We need to replace the standard LogSoftmax operation with a custom CUDA kernel that computes log–softmax along the given dimension (we assume dim=1, i.e. each row). The mathematical formulation is: for each row i and element j, max_val = max_j x[i,j], sumExp = Σ_j exp(x[i,j] – max_val), output[i,j] = x[i,j] – max_val – log(sumExp). To do so efficiently on the GPU, we use one CUDA block per row. Each thread in the block processes a portion of the row and we perform parallel reductions in shared memory to compute the maximum and the sum of exponentials. We use c10::cuda::CUDAGuard to ensure proper device management and launch our kernel on the current CUDA stream. The Python module loads our extension with the flags "-O3" and "--use_fast_math", and the CUDAModel class’s forward method calls our fused log–softmax operator.
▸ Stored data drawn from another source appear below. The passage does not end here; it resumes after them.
(** * MediaApp: the file-serving API of the media server

    A shallow embedding of the Express application that lists a media
    directory, streams files with HTTP range support and sends files as
    attachments, together with the properties of its path containment
    check, its range handling, its listing order and its size formatter.

    The three request handlers, the last route and [formatFileSize] are
    translated from the server source.  The platform functions they call
    (Node's [path] module on a POSIX host, [String.prototype] methods,
    [parseInt], [fs.createReadStream], Express's [res.download] and
    [res.sendFile] with the [send] and [range-parser] packages behind
    them) are modelled from their behaviour; the two lookup tables that
    live in third-party packages ([mime.lookup], [contentDisposition])
    and the host's collation ([localeCompare]) are parameters of the
    development. *)

From Stdlib Require Import ZArith List Bool Lia.
From Stdlib Require Import Ascii String.
From Stdlib Require Strings.Byte.
From Stdlib Require Import DecimalString DecimalPos.
From Stdlib Require Import Sorted Permutation.
Import ListNotations.

Open Scope string_scope.
Open Scope Z_scope.

(* ================================================================== *)
(** ** JavaScript values and string methods *)
(* ================================================================== *)

Module JS.

(** A JavaScript number as the handlers see it.  Every number is a
    double; the ones that occur are [NaN], the two infinities and doubles
    with an integer value. *)
Inductive number : Type :=
| NaN
| Int (z : Z)
| Infinity
| NegInfinity.
(** * snykwire: a guarded [require] over Node's module cache

    The development embeds [src/snykwire.js].  The exported function swaps
    the process-wide [Module._cache] for a [Proxy] whose traps consult a
    policy (blacklist, whitelist or bare mode), runs the host loader and puts
    the displaced reference back in a [finally] block.

    Modelling choices:
    - a cache reference is either a plain object, named by its heap location,
      or a proxy with an identity of its own, a target reference and the
      closure environment of its handler;
    - plain cache objects live in a heap, so that every reference to the same
      object sees the same mutations;
    - plain cache objects are mappings from keys to values (the loader
      creates the cache without a prototype) whose properties are ordinary
      data properties; the state records which plain objects have been made
      non-extensible, and such an object takes no new key;
    - [snykwire.js] has no strict-mode directive, so the assignment in its
      [set] trap does nothing, silently, where it cannot add the key; the
      host loader's own assignment to the cache is strict and throws there;
    - keys are strings and the truthiness tests of the source are booleans;
    - [require.resolve] and the host loader are collaborators: the resolver
      is a section variable and the loader is a state transformer; loaded
      code is a finite program that acts on the installed [Module._cache],
      through the operations the proxy traps and through three it does not
      trap and forwards to its target ([Object.defineProperty] with an
      ordinary data descriptor, [Object.getOwnPropertyDescriptor] and the
      listing of own keys behind [Object.keys] and [Reflect.ownKeys], whose
      order is not modelled). *)

From Stdlib Require Import Ascii.
From stdpp Require Import base option list strings gmap sets.

Local Open Scope string_scope.

(** ** Values and errors *)

Inductive value :=
| VUndefined
| VBool (b : bool)
| VStr (s : string)
| VModule (exports : value).
Lemma erase_trace_from_ops ws : forall k,
  Forall (wait_trace FLASH_PGCTL erase_busy) ws ->
  ops (erase_trace_from k ws)
  = flat_map (fun k => [EvOut FLASH_PAGE (Z.of_nat k); EvOut FLASH_PGCTL 2])
             (seq k (length ws)).
Proof.
  induction ws as [|w ws IH]; intros k Hw; simpl; [reflexivity|].
  inversion Hw as [|? ? Hw1 Hw2]; subst.
  apply wait_trace_views in Hw1. destruct Hw1 as (Ho & _).
  rewrite ops_app, Ho, IH by assumption. reflexivity.
Qed.

Lemma u8_small x : 0 <= x < 256 -> u8 x = x.
Proof. intros Hx. unfold u8, wrap. now apply Z.mod_small. Qed.

Lemma erase_flash_runs fuel (s : cstate W) :
  (lat <= fuel)%nat ->
  runs (erase_flash fuel) s
       (fun _ t s' =>
          (exists waits, length waits = Z.to_nat FLASHPAGES
                         /\ Forall (wait_trace FLASH_PGCTL erase_busy) waits
                         /\ t = erase_trace waits)
          /\ globals s' = globals s).
Proof.
  intros Hf. unfold erase_flash.
  eapply runs_weaken.
  { apply (for_loop_runs
             (fun k (_ : unit) t s' =>
                (exists waits, length waits = k
                               /\ Forall (wait_trace FLASH_PGCTL erase_busy) waits
                               /\ t = erase_trace waits)
                /\ globals s' = globals s)).
    - intros k [] t s1 Hk ((waits & Hl & Hw & ->) & Hg).
      change (Z.to_nat FLASHPAGES) with 128%nat in Hk.
      bind_prim. bind_prim.
      eapply runs_weaken.
      { apply (wait_while_runs _ _ lat); [apply Hlive | exact Hf]. }
      intros [] tw s2 (Htw & Hg2). cbv beta. split.
      + exists (waits ++ [tw]). split; [rewrite length_app; simpl; lia|].
        split; [apply Forall_app; auto|].
        unfold erase_trace. rewrite erase_trace_from_snoc.
        unfold erase_page_trace. simpl. rewrite Hl.
        rewrite u8_small by lia. reflexivity.
      + rewrite Hg2. simpl. exact Hg.
    - split; [|reflexivity]. exists []. repeat split. constructor. }
  intros [] t s' HI. exact HI.
Qed.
With this fused solution, we avoid multiple kernel launches and extra memory traffic compared to the native log_softmax, thereby improving efficiency.
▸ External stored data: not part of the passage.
(** C10: a node returned without an error ends where the cursor stands
    when the function returns, that is just after the last rune consumed
    for the node. This holds for [parseValue] and for each of the
    functions it dispatches to, and so for every node of a tree, each
    being returned by one of them. [true] read from column 1 ends at
    column 5, and [{}] read from column 1 ends at column 3. *)
Theorem end_is_cursor_after_node Digit :
  (forall fuel p n p',
      parseValue Digit fuel p = Some (Some n, None, p') -> endPos n = cursor p')
  /\ (forall fuel k p n p',
      parseObject (parseValue Digit fuel) k p = Some (n, None, p') ->
      endPos n = cursor p')
  /\ (forall fuel k p n p',
      parseArray (parseValue Digit fuel) k p = Some (n, None, p') ->
      endPos n = cursor p')
  /\ (forall p n p', parseString p = Some (n, None, p') -> endPos n = cursor p')
  /\ (forall p n p', parseNumber Digit p = (n, None, p') -> endPos n = cursor p')
  /\ (forall p n p', parseBoolean p = (n, None, p') -> endPos n = cursor p')
  /\ (forall p n p', parseNull p = (n, None, p') -> endPos n = cursor p')
  /\ (exists n p',
        Parse Digit (NewParser "true") = Some (Some n, None, p')
        /\ startPos n = (1, 1) /\ endPos n = (1, 5))
  /\ (exists n p',
        Parse Digit (NewParser "{}") = Some (Some n, None, p')
        /\ startPos n = (1, 1) /\ endPos n = (1, 3)).
Proof.
  repeat match goal with |- _ /\ _ => split end.
  - intros fuel p n p' H. apply parseValue_ok in H. destruct H as (_ & _ & H).
    destruct (H eq_refl) as (m & Hm & _ & _ & He). inv Hm. exact He.
  - intros fuel k p n p' H. eapply loopOk_end.
    eapply parseObject_ok; [|exact H]. intros q r. apply parseValue_ok.
  - intros fuel k p n p' H. eapply loopOk_end.
    eapply parseArray_ok; [|exact H]. intros q r. apply parseValue_ok.
  - intros p n p' H. apply parseString_ok in H. apply H. reflexivity.
  - intros p n p' H. apply parseNumber_ok in H. apply H.
  - intros p n p' H. apply parseBoolean_ok in H. apply H. reflexivity.
  - intros p n p' H. apply parseNull_ok in H. apply H. reflexivity.
  - eexists; eexists. split; [vm_compute; reflexivity|]. split; reflexivity.
  - eexists; eexists. split; [vm_compute; reflexivity|]. split; reflexivity.
Qed.

Lemma end_is_cursor_after_node_witness :
  exists n p',
    parseValue latinDigit 40 (NewParser nestedDocument) = Some (Some n, None, p')
    /\ endPos n = cursor p' /\ cursor p' = (2, 11).
Proof.
  evaluate (parseValue latinDigit 40 (NewParser nestedDocument)) E.
  eexists; eexists. split; [exact E|]. split.
  - exact (proj1 (end_is_cursor_after_node latinDigit) _ _ _ _ E).
  - reflexivity.
Defined.

(* ================================================================== *)
(** ** Termination *)

Lemma Parse_total Digit p : exists n err p', Parse Digit p = Some (n, err, p').
Proof.
  unfold Parse.
  destruct (parseValue_total Digit (S (length p - pos p)) p) as [[[n e] q] ->].
  { unfold unread. lia. }
  destruct e; eauto.
Qed.



(* ================================================================== *)
(** ** Errors of the test suite *)

(** C6: the four malformed inputs of the test suite make [Parse] return
    an error whose message contains the expected text. *)
Theorem Parse_errors Digit :
  (failed (Parse Digit (NewParser unclosedObject)) = true
   /\ Contains (errorOf (Parse Digit (NewParser unclosedObject)))
               "expected ',' or '}' in object" = true)
  /\ (failed (Parse Digit (NewParser unclosedArray)) = true
      /\ Contains (errorOf (Parse Digit (NewParser unclosedArray)))
                  "expected ',' or ']' in array" = true)
  /\ (failed (Parse Digit (NewParser unclosedString)) = true
      /\ Contains (errorOf (Parse Digit (NewParser unclosedString)))
                  "unexpected end of input in string" = true)
  /\ (failed (Parse Digit (NewParser invalidBoolean)) = true
      /\ Contains (errorOf (Parse Digit (NewParser invalidBoolean)))
                  "invalid boolean" = true).
Proof. repeat split; vm_compute; reflexivity. Qed.

(* ================================================================== *)
(** ** Strings: what [parseString] reads and what it stores *)

Lemma append_nil_r (s : string) : (s ++ EmptyString)%string = s.
Proof. induction s as [|c s IH]; simpl; [reflexivity | rewrite IH; reflexivity]. Qed.

Lemma append_assoc (a b c : string) : ((a ++ b) ++ c)%string = (a ++ (b ++ c))%string.
Proof. induction a as [|x a IH]; simpl; [reflexivity | rewrite IH; reflexivity]. Qed.

(** Every body is of one of three shapes: items up to the end of the
    input, items and a backslash at the end of the input, or items in
    front of a closing quote. *)
Lemma body_decomposition (l : list rune) :
  exists items,
    Forall itemOk items
    /\ (l = bodyRunes items
        \/ l = (bodyRunes items ++ [rBackslash])%list
        \/ exists rest, l = (bodyRunes items ++ rQuote :: rest)%list).
Proof.
  remember (List.length l) as k eqn:Hk.
  assert (Hle : (List.length l <= k)%nat) by lia. clear Hk.
  revert l Hle. induction k as [|k IH]; intros l Hle.
  - destruct l; [|simpl in Hle; lia].
    exists []. split; [constructor | left; reflexivity].
  - destruct l as [|c l].
    { exists []. split; [constructor | left; reflexivity]. }
    simpl in Hle.
    destruct (Z.eq_dec c rQuote) as [-> | Hq].
    { exists []. split; [constructor|]. right; right. exists l. reflexivity. }
    destruct (Z.eq_dec c rBackslash) as [-> | Hb].
    + destruct l as [|d l].
      { exists []. split; [constructor|]. right; left. reflexivity. }
      simpl in Hle. destruct (IH l ltac:(lia)) as (items & Hok & H).
      exists (Escaped d :: items). split; [constructor; [exact I | exact Hok]|].
      destruct H as [-> | [-> | (rest & ->)]];
        [left | right; left | right; right; exists rest]; reflexivity.
    + destruct (IH l ltac:(lia)) as (items & Hok & H).
      exists (Plain c :: items).
      split; [constructor; [split; assumption | exact Hok]|].
      destruct H as [-> | [-> | (rest & ->)]];
        [left | right; left | right; right; exists rest]; reflexivity.
Qed.

Lemma consumeChar_wf p : wf p -> wf (consumeChar p).
Proof. apply reach_wf, consumeChar_reach. Qed.

Lemma advance_skipn l1 : forall p l2,
  wf p -> skipn (pos p) (runes p) = (l1 ++ l2)%list ->
  let p' := advance (List.length l1) p in
  wf p' /\ skipn (pos p') (runes p') = l2
  /\ pos p' = (pos p + List.length l1)%nat.
Proof.
  induction l1 as [|c l1 IH]; intros p l2 Hwf Hs; simpl in Hs.
  - simpl. repeat split; auto.
  - change (List.length (c :: l1)) with (S (List.length l1)). rewrite advance_S.
    destruct (peekChar_skipn _ _ _ Hwf Hs) as [E _].
    destruct (IH (consumeChar p) l2 (consumeChar_wf p Hwf)
                 (consumeChar_skipn _ _ _ Hwf Hs)) as (H1 & H2 & H3).
    repeat split; auto. rewrite H3, (consumeChar_pos p E). lia.
Qed.

Lemma stringLoop_items items : forall fuel n sb p tail r,
  wf p -> skipn (pos p) (runes p) = (bodyRunes items ++ tail)%list ->
  Forall itemOk items ->
  stringLoop fuel n sb p = Some r ->
  exists fuel',
    stringLoop fuel' n (sb ++ bodyLit items)
               (advance (List.length (bodyRunes items)) p) = Some r.
Proof.
  induction items as [|i items IH]; intros fuel n sb p tail r Hwf Hs Hok H.
  - exists fuel. unfold bodyLit. simpl. rewrite append_nil_r. exact H.
  - destruct fuel as [|fuel]; [discriminate|]. simpl in H.
    inversion Hok as [|? ? Hi Hok']; subst.
    assert (Hlit : forall c, itemLit i = c ->
              ((sb ++ encodeRune c) ++ bodyLit items)%string
              = (sb ++ bodyLit (i :: items))%string).
    { intros c <-. unfold bodyLit. simpl. apply append_assoc. }
    destruct i as [c|c]; unfold bodyRunes in Hs; simpl in Hs.
    + destruct (peekChar_skipn _ _ _ Hwf Hs) as [E Hc].
      rewrite E, Hc in H. destruct Hi as [Hq Hb].
      apply Z.eqb_neq in Hq, Hb. rewrite Hq, Hb in H.
      apply (IH _ _ _ _ tail _ (consumeChar_wf p Hwf)
                (consumeChar_skipn _ _ _ Hwf Hs) Hok') in H.
      destruct H as [fuel' H]. exists fuel'.
      rewrite <- (Hlit c eq_refl).
      change (List.length (bodyRunes (Plain c :: items)))
        with (S (List.length (bodyRunes items))).
      rewrite advance_S. exact H.
    + destruct (peekChar_skipn _ _ _ Hwf Hs) as [E Hc].
      rewrite E, Hc in H.
      change (rBackslash =? rQuote) with false in H.
      rewrite Z.eqb_refl in H.
      pose proof (consumeChar_skipn _ _ _ Hwf Hs) as Hs1.
      pose proof (consumeChar_wf p Hwf) as Hwf1.
      destruct (peekChar_skipn _ _ _ Hwf1 Hs1) as [E1 Hc1].
      rewrite E1, Hc1 in H.
      apply (IH _ _ _ _ tail _ (consumeChar_wf _ Hwf1)
                (consumeChar_skipn _ _ _ Hwf1 Hs1) Hok') in H.
      destruct H as [fuel' H]. exists fuel'.
      rewrite <- (Hlit c eq_refl).
      change (List.length (bodyRunes (Escaped c :: items)))
        with (S (S (List.length (bodyRunes items)))).
      rewrite !advance_S. exact H.
Qed.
#include <torch/extension.h>
#include <c10/cuda/CUDAGuard.h>
#include <cuda.h>
#include <cuda_runtime.h>
#include <math.h>
#include <float.h>

// Kernel to compute LogSoftmax for each row of the input.
// Assumes input has shape [batch, dim] and dim corresponds to log_softmax dimension.
__global__ void log_softmax_kernel(const float* __restrict__ input,
                                   float* __restrict__ output,
                                   int dim) {
    // Each block processes one row (sample)
    int row = blockIdx.x;
    int tid = threadIdx.x;
    int blockSize = blockDim.x;

    // pointers for the current row
    const float* in_row = input + row * dim;
    float* out_row = output + row * dim;

    extern __shared__ float sdata[];
    
    // Phase 1: Compute the maximum value of the row.
    float local_max = -FLT_MAX;
    for (int j = tid; j < dim; j += blockSize) {
        local_max = fmaxf(local_max, in_row[j]);
    }
    sdata[tid] = local_max;
    __syncthreads();
    
    // Reduction for max.
    for (int s = blockSize / 2; s > 0; s >>= 1) {
        if (tid < s) {
            sdata[tid] = fmaxf(sdata[tid], sdata[tid + s]);
        }
        __syncthreads();
    }
    float max_val = sdata[0];
    
    // Phase 2: Compute the sum of exponentials.
    float local_sum = 0.0f;
    for (int j = tid; j < dim; j += blockSize) {
        local_sum += expf(in_row[j] - max_val);
    }
    sdata[tid] = local_sum;
    __syncthreads();
    
    // Reduction for sum.
    for (int s = blockSize / 2; s > 0; s >>= 1) {
        if (tid < s) {
            sdata[tid] += sdata[tid + s];
        }
        __syncthreads();
    }
    float sum_exp = sdata[0];
    float log_sum = logf(sum_exp);
    
    // Phase 3: Compute final log softmax value.
    for (int j = tid; j < dim; j += blockSize) {
        out_row[j] = in_row[j] - max_val - log_sum;
    }
}

torch::Tensor log_softmax_forward(torch::Tensor input, int dim) {
    // Enforce operations on appropriate CUDA device.
    c10::cuda::CUDAGuard device_guard(input.device());

    // Check that the selected dimension is 1.
    if (dim != 1) {
        throw std::runtime_error("This fused log softmax kernel supports only dim=1");
    }
    
    // Input must be 2D.
    TORCH_CHECK(input.dim() == 2, "Input must be a 2D tensor");
    
    int batch = input.size(0);
    int ndim = input.size(1);  // dimension along which to compute log softmax
    
    // Allocate output tensor.
    auto output = torch::empty({batch, ndim}, input.options());
    
    // Configure kernel launch: one block per row.
    int threads = 256;  // Set a fixed block size.
    int blocks = batch;
    size_t shared_mem = threads * sizeof(float);
    
    log_softmax_kernel<<<blocks, threads, shared_mem, c10::cuda::getCurrentCUDAStream()>>>(
        input.data_ptr<float>(),
        output.data_ptr<float>(),
        ndim
    );
    
    return output;
}

PYBIND11_MODULE(TORCH_EXTENSION_NAME, m) {
    m.def("log_softmax_forward", &log_softmax_forward, "Fused LogSoftmax forward (CUDA)");
}